§ What to do: After locating the line that contains "assert (apply_rewrite (forward_rule server" in the data below, set down exactly that line and each one after it through the line that contains "intros Ha Hk.", and nothing more.

(Stored data entries)
(* ===== verification/Routing.v ===== *)
(** * Routing: ui/next.config.ts with ui/middleware.ts

    The browser talks to one origin. The middleware guards the application
    pages; the rewrites forward the paths of the controller and of Keycloak to
    their servers; everything else is served by the application. *)

From S2P Require Import Prelude JsString UrlCodec Endpoints Auth.

(** ** next.config.ts *)

Class Upstreams := { INTERNAL_API_URL : option string; INTERNAL_KEYCLOAK_URL : option string }.

Record rewrite := { source : string; destination : string }.

Section config.
Context {up : Upstreams}.

Definition apiUpstream : string := INTERNAL_API_URL ?? "http://controller:8443".
Definition keycloakUpstream : string := INTERNAL_KEYCLOAK_URL ?? "http://keycloak:9090".

Definition rewrites : list rewrite :=
  [{| source := "/api/v1/:path*"; destination := apiUpstream +++ "/api/v1/:path*" |};
   {| source := "/kc/:path*"; destination := keycloakUpstream +++ "/kc/:path*" |}].
End config.

(** ** The router

    [apply_rewrite r pathname] is what the framework does with one rewrite:
    the URL it forwards a request to, if the source matches. A parameter
    [:path*] stands for any number of segments. What is assumed is said of rules
    like the two of the configuration, on text without any pattern or escape: a server
    written with its scheme, host and port, and paths of letters, digits, [-], [_],
    [.] and [~]. Sources match whatever the case of the path. *)
Class Router := { apply_rewrite : rewrite -> string -> option string }.

Definition plain_char (c : ascii) : bool := alphanumeric c || has_char c "-_.~".
Definition plain_segment (s : string) : Prop :=
  s <> "" /\ s <> "." /\ s <> ".." /\ forall_chars plain_char s = true.

(** [rest] is one or more plain segments. *)
Definition plain_path (rest : string) : Prop := Forall plain_segment (split_char "/" rest).

Definition plain_server (s : string) : Prop :=
  exists scheme host port, In scheme ["http"; "https"] /\ plain_segment host /\
    (port = "" \/ exists n, 0 <= n /\ port = ":" +++ number_to_string n) /\
    s = scheme +++ "://" +++ host +++ port.

(** A rule like those of the configuration: the same path on another server. *)
Definition forward_rule (server prefix : string) : rewrite :=
  {| source := prefix +++ "/:path*"; destination := server +++ prefix +++ "/:path*" |}.

Record router_laws (router : Router) : Prop := {
  wildcard_forwards server prefix rest :
    plain_server server -> plain_path prefix -> plain_path rest ->
    apply_rewrite (forward_rule server ("/" +++ prefix)) ("/" +++ prefix +++ "/" +++ rest)
      = Some (server +++ "/" +++ prefix +++ "/" +++ rest);
  wildcard_scope server prefix p :
    plain_server server -> plain_path prefix ->
    apply_rewrite (forward_rule server ("/" +++ prefix)) p <> None ->
    startsWith (toLowerCase p) (toLowerCase ("/" +++ prefix)) = true
}.
Arguments wildcard_forwards {router} _ server prefix rest _ _ _.
Arguments wildcard_scope {router} _ server prefix p _ _ _.

(** The first rewrite that matches. *)
Definition proxied {up : Upstreams} {router : Router} (pathname : string) : option string :=
  head (omap (fun r => apply_rewrite r pathname) rewrites).

(** ** Properties *)

Ltac plain := repeat first [discriminate | reflexivity | constructor].

Lemma number_plain n : plain_segment (number_to_string n).
Proof.
  assert (forall x : N, forall_chars plain_char (pretty x) = true) as Hpos.
  { intros x. pose proof (pretty_N_digits x) as H. revert H. generalize (pretty x : string).
    induction s as [|c s IH]; [done|]. cbn [forall_chars]. intros H. bool_to_prop.
    rewrite IH by done. unfold plain_char, alphanumeric. by rewrite H, orb_true_r. }
  assert (forall_chars plain_char (number_to_string n) = true) as Hc.
  { destruct n as [|p|p]; [by apply (Hpos 0%N)|apply (Hpos (N.pos p))|].
    change (number_to_string (Z.neg p)) with (String "-" (pretty (N.pos p))). apply Hpos. }
  split_and!; [apply number_to_string_nonempty|..|done];
    intros H; apply (f_equal parseInt) in H; by rewrite parseInt_number_to_string in H.
Qed.

Lemma plain_join l : l <> [] -> Forall plain_segment l -> plain_path (join "/" l).
Proof.
  intros Hne Hl. unfold plain_path. rewrite split_join; [done|done|].
  eapply Forall_impl; [exact Hl|]. intros s (_ & _ & _ & Hs).
  by eapply forall_chars_has_char; [|exact Hs].
Qed.

Section properties.
Context {up : Upstreams} {router : Router} (laws : router_laws router).
Context (api_plain : plain_server apiUpstream) (keycloak_plain : plain_server keycloakUpstream).

Lemma rewrites_forward : rewrites = [forward_rule apiUpstream "/api/v1"; forward_rule keycloakUpstream "/kc"].
Proof. reflexivity. Qed.

Lemma prefixes_plain : plain_path "api/v1" /\ plain_path "kc".
Proof. split; plain. Qed.

Lemma forward_ignores server prefix p :
  plain_server server -> plain_path prefix ->
  startsWith (toLowerCase p) (toLowerCase ("/" +++ prefix)) = false ->
  apply_rewrite (forward_rule server ("/" +++ prefix)) p = None.
Proof.
  intros Hs Hp H. destruct (apply_rewrite _ p) eqn:E; [|done]. exfalso.
  assert (apply_rewrite (forward_rule server ("/" +++ prefix)) p <> None) as Hn by congruence.
  apply (wildcard_scope laws server prefix p Hs Hp) in Hn. congruence.
Qed.

Lemma not_proxied p :
  startsWith (toLowerCase p) "/api/v1" = false -> startsWith (toLowerCase p) "/kc" = false -> proxied p = None.
Proof.
  intros Ha Hk. unfold proxied. rewrite rewrites_forward. cbn [omap list_omap].
  assert (apply_rewrite (forward_rule apiUpstream "/api/v1") p = None) as ->.
  { apply (forward_ignores apiUpstream "api/v1"); [done|apply prefixes_plain|done]. }
  assert (apply_rewrite (forward_rule keycloakUpstream "/kc") p = None) as ->; [|done].
  apply (forward_ignores keycloakUpstream "kc"); [done|apply prefixes_plain|done].
Qed.

Lemma proxied_api rest :
  plain_path rest -> proxied ("/api/v1/" +++ rest) = Some (apiUpstream +++ "/api/v1/" +++ rest).
Proof.
  intros H. unfold proxied. rewrite rewrites_forward. cbn [omap list_omap].
  assert (apply_rewrite (forward_rule apiUpstream "/api/v1") ("/api/v1/" +++ rest)
    = Some (apiUpstream +++ "/api/v1/" +++ rest)) as ->; [|done].
  exact (wildcard_forwards laws apiUpstream "api/v1" rest api_plain (proj1 prefixes_plain) H).
Qed.

Lemma proxied_kc rest :
  plain_path rest -> proxied ("/kc/" +++ rest) = Some (keycloakUpstream +++ "/kc/" +++ rest).
Proof.
  intros H. unfold proxied. rewrite rewrites_forward. cbn [omap list_omap].
  assert (apply_rewrite (forward_rule apiUpstream "/api/v1") ("/kc/" +++ rest) = None) as ->.
  { apply (forward_ignores apiUpstream "api/v1"); [done|apply prefixes_plain|done]. }
  assert (apply_rewrite (forward_rule keycloakUpstream "/kc") ("/kc/" +++ rest)
    = Some (keycloakUpstream +++ "/kc/" +++ rest)) as ->; [|done].
  exact (wildcard_forwards laws keycloakUpstream "kc" rest keycloak_plain (proj2 prefixes_plain) H).
Qed.

Lemma endpoint_rest e : endpoint_path e = "/api/v1/" +++ join "/" (endpoint_segments e).
Proof. by destruct e. Qed.

Lemma endpoint_rest_plain e :
  (forall d, endpoint_device e = Some d -> plain_segment d) -> plain_path (join "/" (endpoint_segments e)).
Proof.
  intros Hd. apply plain_join; [by destruct e|].
  destruct e; cbn [endpoint_segments endpoint_device] in *;
    repeat first [apply Forall_cons; split | apply Forall_nil; done];
    first [apply number_plain | by apply Hd | by plain].
Qed.

Lemma matcher_not_proxied p : matcher p = true -> proxied p = None.
Proof.
  unfold matcher. cbn [existsb]. intros H.
  repeat (apply orb_prop in H as [H|H]); try done; apply prefix_exists in H as [rest ->]; by apply not_proxied.
Qed.

(** C40. With upstreams that are plain http or https servers, and a router that forwards the
    two wildcard rules on plain paths as documented and matches sources in any case:
    every endpoint path whose device id is one segment of letters, digits, -, _, . and ~
    (not . or ..) is left alone by the route guard and forwarded to the controller
    unchanged, every plain path below /kc goes to Keycloak, and the guarded pages, the
    public pages and the authentication routes are served by the application. *)
Theorem requests_reach_their_server :
  (forall e, (forall d, endpoint_device e = Some d -> plain_segment d) ->
     matcher (endpoint_path e) = false /\ proxied (endpoint_path e) = Some (apiUpstream +++ endpoint_path e)) /\
  (forall rest, plain_path rest ->
     matcher ("/kc/" +++ rest) = false /\ proxied ("/kc/" +++ rest) = Some (keycloakUpstream +++ "/kc/" +++ rest)) /\
  (forall p, matcher p = true -> proxied p = None) /\
  Forall (fun p => matcher p = false /\ proxied p = None) ["/"; "/auth/login"; "/terms"] /\
  (forall rest, matcher ("/api/auth/" +++ rest) = false /\ proxied ("/api/auth/" +++ rest) = None).
Proof.
  split_and!.
  - intros e Hd. rewrite endpoint_rest. split; [done|]. by apply proxied_api, endpoint_rest_plain.
  - intros rest H. split; [done|]. by apply proxied_kc.
  - apply matcher_not_proxied.
  - repeat constructor; by apply not_proxied.
  - intros rest. split; [done|]. by apply not_proxied.
Qed.
End properties.

(** ** A router *)

(** [source] without the wildcard, when it has one. *)
Fixpoint strip_wildcard (s : string) : option string :=
  if String.eqb s "/:path*" then Some ""
  else match s with
       | EmptyString => None
       | String c s => match strip_wildcard s with Some p => Some (String c p) | None => None end
       end.

#[export] Instance wildcard_router : Router := {|
  apply_rewrite r p :=
    match strip_wildcard (source r), strip_wildcard (destination r) with
    | Some prefix, Some dest =>
        if String.prefix (toLowerCase (prefix +++ "/")) (toLowerCase p)
        then Some (dest +++ drop_string (String.length prefix) p)
        else None
    | _, _ => None
    end
|}.

#[export] Instance default_upstreams : Upstreams := {| INTERNAL_API_URL := None; INTERNAL_KEYCLOAK_URL := None |}.

Lemma strip_wildcard_app prefix : strip_wildcard (prefix +++ "/:path*") = Some prefix.
Proof.
  induction prefix as [|c s IH]; [done|]. rewrite append_cons. cbn [strip_wildcard].
  destruct (String.eqb _ _) eqn:E; [|by rewrite IH]. apply String.eqb_eq in E.
  injection E as -> E. apply (f_equal String.length) in E.
  rewrite string_length_append in E. cbn in E. lia.
Qed.

Lemma toLowerCase_append s t : toLowerCase (s +++ t) = toLowerCase s +++ toLowerCase t.
Proof. induction s as [|c s IH]; [done|]. exact (f_equal (String (lower_char c)) IH). Qed.

Lemma wildcard_router_laws : router_laws wildcard_router.
Proof.
  split.
  - intros server prefix rest _ _ _. unfold forward_rule. cbn [apply_rewrite wildcard_router source destination].
    rewrite <- (append_assoc server), !strip_wildcard_app.
    rewrite <- (append_assoc "/" prefix). set (q := "/" +++ prefix).
    assert (String.prefix (toLowerCase (q +++ "/")) (toLowerCase (q +++ "/" +++ rest)) = true) as ->.
    { rewrite <- (append_assoc q "/"), (toLowerCase_append (q +++ "/")). apply prefix_app. }
    by rewrite drop_string_app, append_assoc.
  - intros server prefix p _ _. unfold forward_rule. cbn [apply_rewrite wildcard_router source destination].
    rewrite <- (append_assoc server), !strip_wildcard_app.
    destruct (String.prefix _ _) eqn:E; [|done]. intros _.
    apply prefix_exists in E as [rest E]. unfold startsWith.
    rewrite E, (toLowerCase_append ("/" +++ prefix)), append_assoc.
    apply prefix_app.
Qed.

Lemma default_servers_plain : plain_server apiUpstream /\ plain_server keycloakUpstream.
Proof.
  split.
  - exists "http", "controller", ":8443". split_and!; [by left|plain|right|done].
    exists 8443. split; [lia|done].
  - exists "http", "keycloak", ":9090". split_and!; [by left|plain|right|done].
    exists 9090. split; [lia|done].
Qed.

Lemma requests_reach_their_server_witness :
  matcher (endpoint_path (devices_logs "edge-1")) = false /\
  proxied (endpoint_path (devices_logs "edge-1")) = Some "http://controller:8443/api/v1/devices/edge-1/logs".
Proof.
  refine (proj1 (requests_reach_their_server wildcard_router_laws (proj1 default_servers_plain)
    (proj2 default_servers_plain)) (devices_logs "edge-1") _).
  intros d [= <-]. plain.
Defined.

§ Output:
  assert (apply_rewrite (forward_rule server ("/" +++ prefix)) p <> None) as Hn by congruence.
  apply (wildcard_scope laws server prefix p Hs Hp) in Hn. congruence.
Qed.

Lemma not_proxied p :
  startsWith (toLowerCase p) "/api/v1" = false -> startsWith (toLowerCase p) "/kc" = false -> proxied p = None.
Proof.
  intros Ha Hk. unfold proxied. rewrite rewrites_forward. cbn [omap list_omap].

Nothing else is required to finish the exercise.